[Collected data entries]
--- START ---
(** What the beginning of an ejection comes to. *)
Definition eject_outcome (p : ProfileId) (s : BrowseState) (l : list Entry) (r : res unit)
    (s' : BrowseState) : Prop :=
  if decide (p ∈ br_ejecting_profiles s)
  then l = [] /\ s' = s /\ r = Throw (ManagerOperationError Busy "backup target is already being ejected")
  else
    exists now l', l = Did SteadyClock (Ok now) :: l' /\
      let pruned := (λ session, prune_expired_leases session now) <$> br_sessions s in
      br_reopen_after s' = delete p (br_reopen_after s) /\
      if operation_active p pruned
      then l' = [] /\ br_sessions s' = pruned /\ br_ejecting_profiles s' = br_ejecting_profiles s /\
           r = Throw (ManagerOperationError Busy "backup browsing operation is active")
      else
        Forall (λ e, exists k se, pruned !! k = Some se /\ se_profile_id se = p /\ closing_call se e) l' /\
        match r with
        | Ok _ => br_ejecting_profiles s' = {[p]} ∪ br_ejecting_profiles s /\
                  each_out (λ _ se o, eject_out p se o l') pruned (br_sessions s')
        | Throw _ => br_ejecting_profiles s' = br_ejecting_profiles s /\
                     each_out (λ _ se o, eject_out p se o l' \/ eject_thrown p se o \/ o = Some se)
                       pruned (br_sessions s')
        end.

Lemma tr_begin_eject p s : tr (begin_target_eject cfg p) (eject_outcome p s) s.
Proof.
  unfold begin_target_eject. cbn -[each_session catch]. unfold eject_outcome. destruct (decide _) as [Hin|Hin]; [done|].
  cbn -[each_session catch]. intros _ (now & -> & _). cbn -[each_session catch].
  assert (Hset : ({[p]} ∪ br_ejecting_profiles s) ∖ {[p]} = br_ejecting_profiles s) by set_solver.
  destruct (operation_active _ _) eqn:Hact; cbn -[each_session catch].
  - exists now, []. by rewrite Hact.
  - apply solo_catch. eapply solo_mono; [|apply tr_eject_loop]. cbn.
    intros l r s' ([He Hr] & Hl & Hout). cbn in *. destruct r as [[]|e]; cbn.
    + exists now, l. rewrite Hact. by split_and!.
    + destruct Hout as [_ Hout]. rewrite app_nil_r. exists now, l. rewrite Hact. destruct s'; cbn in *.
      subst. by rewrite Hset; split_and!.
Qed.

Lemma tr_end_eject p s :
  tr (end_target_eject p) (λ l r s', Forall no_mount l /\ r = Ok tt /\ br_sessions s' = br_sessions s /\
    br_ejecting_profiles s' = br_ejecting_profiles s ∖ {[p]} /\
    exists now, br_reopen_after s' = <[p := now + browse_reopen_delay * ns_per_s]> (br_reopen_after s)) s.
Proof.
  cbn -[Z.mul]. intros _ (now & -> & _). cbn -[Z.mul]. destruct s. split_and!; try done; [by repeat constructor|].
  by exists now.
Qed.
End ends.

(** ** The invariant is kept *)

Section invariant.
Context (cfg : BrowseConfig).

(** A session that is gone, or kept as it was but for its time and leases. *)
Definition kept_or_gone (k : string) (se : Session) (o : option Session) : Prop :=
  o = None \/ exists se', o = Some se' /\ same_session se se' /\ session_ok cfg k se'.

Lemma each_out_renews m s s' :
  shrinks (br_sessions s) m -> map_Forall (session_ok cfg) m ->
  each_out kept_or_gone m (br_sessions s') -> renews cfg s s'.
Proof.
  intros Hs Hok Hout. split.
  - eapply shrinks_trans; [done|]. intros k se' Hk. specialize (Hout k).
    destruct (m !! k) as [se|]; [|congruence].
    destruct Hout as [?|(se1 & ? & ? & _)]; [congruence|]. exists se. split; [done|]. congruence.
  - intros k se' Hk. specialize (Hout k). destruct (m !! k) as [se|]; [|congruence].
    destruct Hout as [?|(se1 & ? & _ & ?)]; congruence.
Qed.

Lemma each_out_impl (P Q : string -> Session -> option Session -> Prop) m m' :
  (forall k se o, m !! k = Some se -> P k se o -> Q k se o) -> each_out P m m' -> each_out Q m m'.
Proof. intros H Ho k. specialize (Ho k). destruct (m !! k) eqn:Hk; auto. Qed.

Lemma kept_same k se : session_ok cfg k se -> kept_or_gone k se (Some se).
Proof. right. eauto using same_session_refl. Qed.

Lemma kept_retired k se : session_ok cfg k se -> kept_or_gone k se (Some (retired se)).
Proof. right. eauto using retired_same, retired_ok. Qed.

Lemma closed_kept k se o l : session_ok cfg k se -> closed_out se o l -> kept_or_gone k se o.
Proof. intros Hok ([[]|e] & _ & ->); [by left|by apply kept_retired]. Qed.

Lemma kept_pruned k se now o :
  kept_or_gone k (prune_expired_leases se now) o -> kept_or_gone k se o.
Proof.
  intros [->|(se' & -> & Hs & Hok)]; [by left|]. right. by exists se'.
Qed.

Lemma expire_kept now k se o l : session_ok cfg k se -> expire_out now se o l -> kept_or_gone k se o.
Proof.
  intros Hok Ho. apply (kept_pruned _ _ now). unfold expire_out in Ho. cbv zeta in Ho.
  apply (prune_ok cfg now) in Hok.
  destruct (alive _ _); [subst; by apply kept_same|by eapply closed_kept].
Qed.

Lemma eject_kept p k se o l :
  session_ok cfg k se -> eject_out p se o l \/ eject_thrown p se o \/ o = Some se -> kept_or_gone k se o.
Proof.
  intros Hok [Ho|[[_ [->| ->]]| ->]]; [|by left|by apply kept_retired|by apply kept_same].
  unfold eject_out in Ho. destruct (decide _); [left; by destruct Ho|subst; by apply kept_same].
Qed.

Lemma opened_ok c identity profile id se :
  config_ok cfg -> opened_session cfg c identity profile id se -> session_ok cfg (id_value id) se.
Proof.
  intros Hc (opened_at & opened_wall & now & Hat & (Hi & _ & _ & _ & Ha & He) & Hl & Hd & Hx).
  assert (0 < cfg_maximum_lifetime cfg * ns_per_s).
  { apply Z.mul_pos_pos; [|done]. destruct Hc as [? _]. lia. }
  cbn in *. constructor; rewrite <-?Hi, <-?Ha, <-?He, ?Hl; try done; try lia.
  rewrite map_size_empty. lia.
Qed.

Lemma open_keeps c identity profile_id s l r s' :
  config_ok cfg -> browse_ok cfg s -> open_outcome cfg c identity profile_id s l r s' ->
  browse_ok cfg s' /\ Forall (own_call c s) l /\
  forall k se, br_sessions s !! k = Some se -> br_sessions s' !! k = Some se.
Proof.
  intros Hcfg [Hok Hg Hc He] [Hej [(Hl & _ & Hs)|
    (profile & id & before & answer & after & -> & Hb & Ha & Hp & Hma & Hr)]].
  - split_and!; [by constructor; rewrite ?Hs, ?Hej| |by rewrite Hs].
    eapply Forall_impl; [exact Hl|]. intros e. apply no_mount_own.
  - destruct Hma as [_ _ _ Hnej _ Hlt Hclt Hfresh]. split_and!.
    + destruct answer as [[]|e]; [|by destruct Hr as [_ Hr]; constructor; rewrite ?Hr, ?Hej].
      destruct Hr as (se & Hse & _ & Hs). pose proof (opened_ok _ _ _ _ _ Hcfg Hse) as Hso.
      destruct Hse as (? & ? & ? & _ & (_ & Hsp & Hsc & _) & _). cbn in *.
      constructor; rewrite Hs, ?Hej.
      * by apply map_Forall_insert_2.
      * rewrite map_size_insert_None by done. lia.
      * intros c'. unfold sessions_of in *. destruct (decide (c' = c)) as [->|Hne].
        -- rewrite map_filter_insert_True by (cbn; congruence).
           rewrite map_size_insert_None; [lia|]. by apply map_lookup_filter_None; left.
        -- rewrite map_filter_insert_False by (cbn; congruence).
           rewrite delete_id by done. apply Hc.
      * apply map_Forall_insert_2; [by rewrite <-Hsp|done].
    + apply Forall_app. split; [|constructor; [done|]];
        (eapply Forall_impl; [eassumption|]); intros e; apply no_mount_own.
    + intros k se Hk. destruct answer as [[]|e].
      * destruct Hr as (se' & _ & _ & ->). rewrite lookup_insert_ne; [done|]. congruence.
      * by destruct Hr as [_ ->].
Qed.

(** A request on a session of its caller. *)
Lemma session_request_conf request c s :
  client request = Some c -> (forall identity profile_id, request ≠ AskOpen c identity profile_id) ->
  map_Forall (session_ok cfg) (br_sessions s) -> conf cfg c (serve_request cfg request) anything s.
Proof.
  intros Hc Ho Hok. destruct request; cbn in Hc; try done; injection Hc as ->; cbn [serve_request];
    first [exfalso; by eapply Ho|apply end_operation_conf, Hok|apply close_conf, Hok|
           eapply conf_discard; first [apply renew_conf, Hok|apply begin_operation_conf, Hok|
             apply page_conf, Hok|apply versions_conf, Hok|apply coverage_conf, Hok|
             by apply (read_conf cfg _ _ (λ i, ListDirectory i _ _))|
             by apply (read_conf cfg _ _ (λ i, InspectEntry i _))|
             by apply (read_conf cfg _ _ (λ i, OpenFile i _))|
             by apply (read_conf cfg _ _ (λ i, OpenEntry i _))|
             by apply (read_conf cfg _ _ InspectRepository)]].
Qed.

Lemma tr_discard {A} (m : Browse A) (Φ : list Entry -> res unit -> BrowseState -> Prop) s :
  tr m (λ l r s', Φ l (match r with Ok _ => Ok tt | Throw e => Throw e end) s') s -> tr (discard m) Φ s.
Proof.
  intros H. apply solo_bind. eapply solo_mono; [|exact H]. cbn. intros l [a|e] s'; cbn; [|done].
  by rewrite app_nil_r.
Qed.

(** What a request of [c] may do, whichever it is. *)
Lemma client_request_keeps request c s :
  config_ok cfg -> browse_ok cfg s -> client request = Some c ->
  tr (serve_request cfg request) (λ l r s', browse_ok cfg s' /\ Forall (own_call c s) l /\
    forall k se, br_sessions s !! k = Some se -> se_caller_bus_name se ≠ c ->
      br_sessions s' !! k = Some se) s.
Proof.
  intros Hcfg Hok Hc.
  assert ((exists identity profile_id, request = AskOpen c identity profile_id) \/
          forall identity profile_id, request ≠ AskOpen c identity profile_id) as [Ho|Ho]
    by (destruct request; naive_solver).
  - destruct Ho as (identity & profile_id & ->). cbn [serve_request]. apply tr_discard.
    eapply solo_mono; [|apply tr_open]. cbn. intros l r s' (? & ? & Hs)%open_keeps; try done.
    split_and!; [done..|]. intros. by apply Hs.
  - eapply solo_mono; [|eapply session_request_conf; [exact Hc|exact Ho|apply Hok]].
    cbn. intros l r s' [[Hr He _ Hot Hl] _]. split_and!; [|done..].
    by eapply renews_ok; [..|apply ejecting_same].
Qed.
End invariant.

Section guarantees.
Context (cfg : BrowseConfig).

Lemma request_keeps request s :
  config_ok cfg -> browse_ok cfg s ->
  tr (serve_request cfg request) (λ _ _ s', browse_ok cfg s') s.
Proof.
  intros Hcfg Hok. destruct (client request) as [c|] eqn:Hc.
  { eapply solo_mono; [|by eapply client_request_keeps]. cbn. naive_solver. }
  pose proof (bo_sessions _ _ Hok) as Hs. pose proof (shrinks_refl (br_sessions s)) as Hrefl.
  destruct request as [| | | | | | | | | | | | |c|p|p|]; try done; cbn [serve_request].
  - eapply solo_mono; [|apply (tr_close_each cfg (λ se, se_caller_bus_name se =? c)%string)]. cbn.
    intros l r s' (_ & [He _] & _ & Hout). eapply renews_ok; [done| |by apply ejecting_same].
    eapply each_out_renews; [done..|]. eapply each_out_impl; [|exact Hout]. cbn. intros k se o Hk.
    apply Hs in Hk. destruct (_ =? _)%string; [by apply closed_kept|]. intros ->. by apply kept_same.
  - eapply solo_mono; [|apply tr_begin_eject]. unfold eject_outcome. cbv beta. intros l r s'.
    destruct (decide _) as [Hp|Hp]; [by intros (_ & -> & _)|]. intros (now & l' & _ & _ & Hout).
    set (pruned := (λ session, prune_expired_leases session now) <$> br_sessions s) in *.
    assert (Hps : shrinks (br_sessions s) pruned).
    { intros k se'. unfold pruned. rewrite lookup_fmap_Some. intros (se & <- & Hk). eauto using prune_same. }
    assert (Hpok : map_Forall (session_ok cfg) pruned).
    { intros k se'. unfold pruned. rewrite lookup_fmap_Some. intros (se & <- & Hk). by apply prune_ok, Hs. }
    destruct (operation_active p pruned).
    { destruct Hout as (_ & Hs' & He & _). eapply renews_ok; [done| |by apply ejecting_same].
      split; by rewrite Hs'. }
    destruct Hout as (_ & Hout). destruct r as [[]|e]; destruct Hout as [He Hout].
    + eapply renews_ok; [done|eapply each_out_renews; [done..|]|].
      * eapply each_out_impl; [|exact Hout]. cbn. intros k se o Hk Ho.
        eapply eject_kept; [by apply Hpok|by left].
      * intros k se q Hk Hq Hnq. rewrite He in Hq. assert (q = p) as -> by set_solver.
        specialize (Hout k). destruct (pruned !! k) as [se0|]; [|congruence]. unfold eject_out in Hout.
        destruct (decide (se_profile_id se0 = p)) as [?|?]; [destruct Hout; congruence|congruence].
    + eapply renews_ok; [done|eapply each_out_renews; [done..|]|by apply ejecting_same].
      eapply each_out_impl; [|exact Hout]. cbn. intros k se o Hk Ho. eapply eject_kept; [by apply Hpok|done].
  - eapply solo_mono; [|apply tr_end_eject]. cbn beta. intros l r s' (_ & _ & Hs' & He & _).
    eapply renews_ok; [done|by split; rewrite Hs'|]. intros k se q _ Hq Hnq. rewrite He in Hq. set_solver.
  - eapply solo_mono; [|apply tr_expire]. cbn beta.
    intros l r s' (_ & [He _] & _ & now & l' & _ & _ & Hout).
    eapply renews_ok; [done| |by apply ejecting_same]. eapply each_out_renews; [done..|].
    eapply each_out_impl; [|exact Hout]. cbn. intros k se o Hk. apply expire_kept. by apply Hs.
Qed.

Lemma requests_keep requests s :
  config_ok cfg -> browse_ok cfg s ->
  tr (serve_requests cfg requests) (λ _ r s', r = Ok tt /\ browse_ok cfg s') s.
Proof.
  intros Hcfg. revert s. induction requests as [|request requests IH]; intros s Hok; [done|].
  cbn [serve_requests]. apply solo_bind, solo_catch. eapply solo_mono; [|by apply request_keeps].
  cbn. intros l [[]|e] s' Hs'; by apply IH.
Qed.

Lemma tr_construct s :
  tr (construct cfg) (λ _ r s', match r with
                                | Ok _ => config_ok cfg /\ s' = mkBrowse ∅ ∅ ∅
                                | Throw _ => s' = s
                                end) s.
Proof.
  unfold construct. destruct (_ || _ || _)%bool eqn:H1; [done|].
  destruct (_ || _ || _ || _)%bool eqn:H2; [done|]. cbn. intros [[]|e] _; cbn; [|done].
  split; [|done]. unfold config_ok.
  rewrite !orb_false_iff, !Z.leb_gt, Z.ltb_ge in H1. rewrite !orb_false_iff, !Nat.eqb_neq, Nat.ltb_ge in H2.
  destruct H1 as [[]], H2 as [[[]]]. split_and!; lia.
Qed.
--- END ---
--- START ---
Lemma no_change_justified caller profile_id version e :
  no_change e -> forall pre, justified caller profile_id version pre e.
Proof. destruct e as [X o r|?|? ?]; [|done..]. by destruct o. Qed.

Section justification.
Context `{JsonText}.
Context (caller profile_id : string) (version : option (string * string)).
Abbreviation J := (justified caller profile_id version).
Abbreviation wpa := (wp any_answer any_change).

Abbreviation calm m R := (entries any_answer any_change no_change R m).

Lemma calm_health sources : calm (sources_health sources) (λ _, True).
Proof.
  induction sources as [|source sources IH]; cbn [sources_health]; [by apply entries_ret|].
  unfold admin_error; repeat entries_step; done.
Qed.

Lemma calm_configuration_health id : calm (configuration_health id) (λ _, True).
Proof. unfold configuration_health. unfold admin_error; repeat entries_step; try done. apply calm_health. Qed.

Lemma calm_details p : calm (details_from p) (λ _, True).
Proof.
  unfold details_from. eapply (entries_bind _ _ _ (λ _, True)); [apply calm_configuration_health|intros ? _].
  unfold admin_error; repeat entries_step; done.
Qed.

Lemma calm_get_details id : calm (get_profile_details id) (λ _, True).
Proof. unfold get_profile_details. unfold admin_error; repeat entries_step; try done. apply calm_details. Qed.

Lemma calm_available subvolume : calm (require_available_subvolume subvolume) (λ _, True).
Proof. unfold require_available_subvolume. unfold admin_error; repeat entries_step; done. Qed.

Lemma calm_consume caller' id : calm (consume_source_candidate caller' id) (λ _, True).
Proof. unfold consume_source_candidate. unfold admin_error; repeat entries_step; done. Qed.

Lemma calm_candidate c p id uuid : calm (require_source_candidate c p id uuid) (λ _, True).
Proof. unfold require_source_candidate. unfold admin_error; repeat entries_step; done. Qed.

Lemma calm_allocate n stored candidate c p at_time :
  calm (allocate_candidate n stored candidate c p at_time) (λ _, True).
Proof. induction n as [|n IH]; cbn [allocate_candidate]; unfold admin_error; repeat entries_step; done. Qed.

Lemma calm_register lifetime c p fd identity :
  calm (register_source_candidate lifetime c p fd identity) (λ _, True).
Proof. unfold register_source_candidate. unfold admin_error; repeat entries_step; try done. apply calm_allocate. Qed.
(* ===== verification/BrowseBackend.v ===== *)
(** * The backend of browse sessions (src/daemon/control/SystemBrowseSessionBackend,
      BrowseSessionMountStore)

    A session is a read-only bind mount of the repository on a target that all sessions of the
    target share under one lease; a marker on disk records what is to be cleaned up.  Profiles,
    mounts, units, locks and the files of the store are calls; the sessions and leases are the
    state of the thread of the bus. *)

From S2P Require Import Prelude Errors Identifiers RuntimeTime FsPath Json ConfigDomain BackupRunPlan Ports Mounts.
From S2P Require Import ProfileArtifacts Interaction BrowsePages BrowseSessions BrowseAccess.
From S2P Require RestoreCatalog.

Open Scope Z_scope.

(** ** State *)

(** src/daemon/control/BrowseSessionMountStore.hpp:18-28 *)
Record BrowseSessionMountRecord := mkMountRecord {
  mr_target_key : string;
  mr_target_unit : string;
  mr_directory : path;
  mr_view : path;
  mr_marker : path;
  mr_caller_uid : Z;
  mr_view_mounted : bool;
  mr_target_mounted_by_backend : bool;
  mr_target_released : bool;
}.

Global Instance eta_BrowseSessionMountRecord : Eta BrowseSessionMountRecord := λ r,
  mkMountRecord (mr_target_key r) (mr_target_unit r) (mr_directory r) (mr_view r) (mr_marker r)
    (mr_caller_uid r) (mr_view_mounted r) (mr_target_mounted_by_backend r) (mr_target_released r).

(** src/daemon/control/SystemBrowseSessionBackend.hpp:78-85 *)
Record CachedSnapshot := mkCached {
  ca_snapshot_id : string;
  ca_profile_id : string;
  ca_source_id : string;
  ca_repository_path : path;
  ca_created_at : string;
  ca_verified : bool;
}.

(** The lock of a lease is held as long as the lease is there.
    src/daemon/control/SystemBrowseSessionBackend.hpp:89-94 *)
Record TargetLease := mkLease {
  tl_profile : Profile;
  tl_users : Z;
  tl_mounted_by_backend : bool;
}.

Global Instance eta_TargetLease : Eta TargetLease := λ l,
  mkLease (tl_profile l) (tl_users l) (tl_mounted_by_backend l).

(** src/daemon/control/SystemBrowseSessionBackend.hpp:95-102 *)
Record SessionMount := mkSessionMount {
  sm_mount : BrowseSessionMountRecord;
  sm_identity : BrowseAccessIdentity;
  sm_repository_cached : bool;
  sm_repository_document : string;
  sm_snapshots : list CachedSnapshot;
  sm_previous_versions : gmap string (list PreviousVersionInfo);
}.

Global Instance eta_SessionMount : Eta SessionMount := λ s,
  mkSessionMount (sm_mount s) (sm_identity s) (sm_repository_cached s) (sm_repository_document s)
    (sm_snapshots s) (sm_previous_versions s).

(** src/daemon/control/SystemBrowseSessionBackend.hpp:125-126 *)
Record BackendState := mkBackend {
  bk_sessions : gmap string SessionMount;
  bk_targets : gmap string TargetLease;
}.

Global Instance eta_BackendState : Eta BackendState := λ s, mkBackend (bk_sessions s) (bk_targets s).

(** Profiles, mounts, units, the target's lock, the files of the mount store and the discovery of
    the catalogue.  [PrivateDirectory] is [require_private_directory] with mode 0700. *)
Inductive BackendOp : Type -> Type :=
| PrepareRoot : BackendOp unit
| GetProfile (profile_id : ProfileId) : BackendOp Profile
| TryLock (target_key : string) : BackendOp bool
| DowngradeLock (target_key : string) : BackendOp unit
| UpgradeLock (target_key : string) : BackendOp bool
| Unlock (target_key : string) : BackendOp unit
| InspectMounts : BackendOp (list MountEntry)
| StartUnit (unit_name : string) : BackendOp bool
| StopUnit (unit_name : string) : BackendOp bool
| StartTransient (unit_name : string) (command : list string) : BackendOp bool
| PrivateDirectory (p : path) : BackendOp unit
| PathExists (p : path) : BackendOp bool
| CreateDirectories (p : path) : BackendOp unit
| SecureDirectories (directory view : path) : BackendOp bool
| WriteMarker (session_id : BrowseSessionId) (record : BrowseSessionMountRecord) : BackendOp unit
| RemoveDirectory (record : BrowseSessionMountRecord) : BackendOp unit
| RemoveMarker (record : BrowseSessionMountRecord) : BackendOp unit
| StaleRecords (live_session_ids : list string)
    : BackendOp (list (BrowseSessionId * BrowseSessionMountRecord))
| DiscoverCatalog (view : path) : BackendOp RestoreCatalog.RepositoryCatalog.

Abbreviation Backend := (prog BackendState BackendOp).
--- END ---
TASK REQUIREMENTS:
Go through the data above and find the lines with the word "Import". Copy each of those lines.

ANSWER TO THIS PROBLEM:
From S2P Require Import Prelude Errors Identifiers RuntimeTime FsPath Json ConfigDomain BackupRunPlan Ports Mounts.
From S2P Require Import ProfileArtifacts Interaction BrowsePages BrowseSessions BrowseAccess.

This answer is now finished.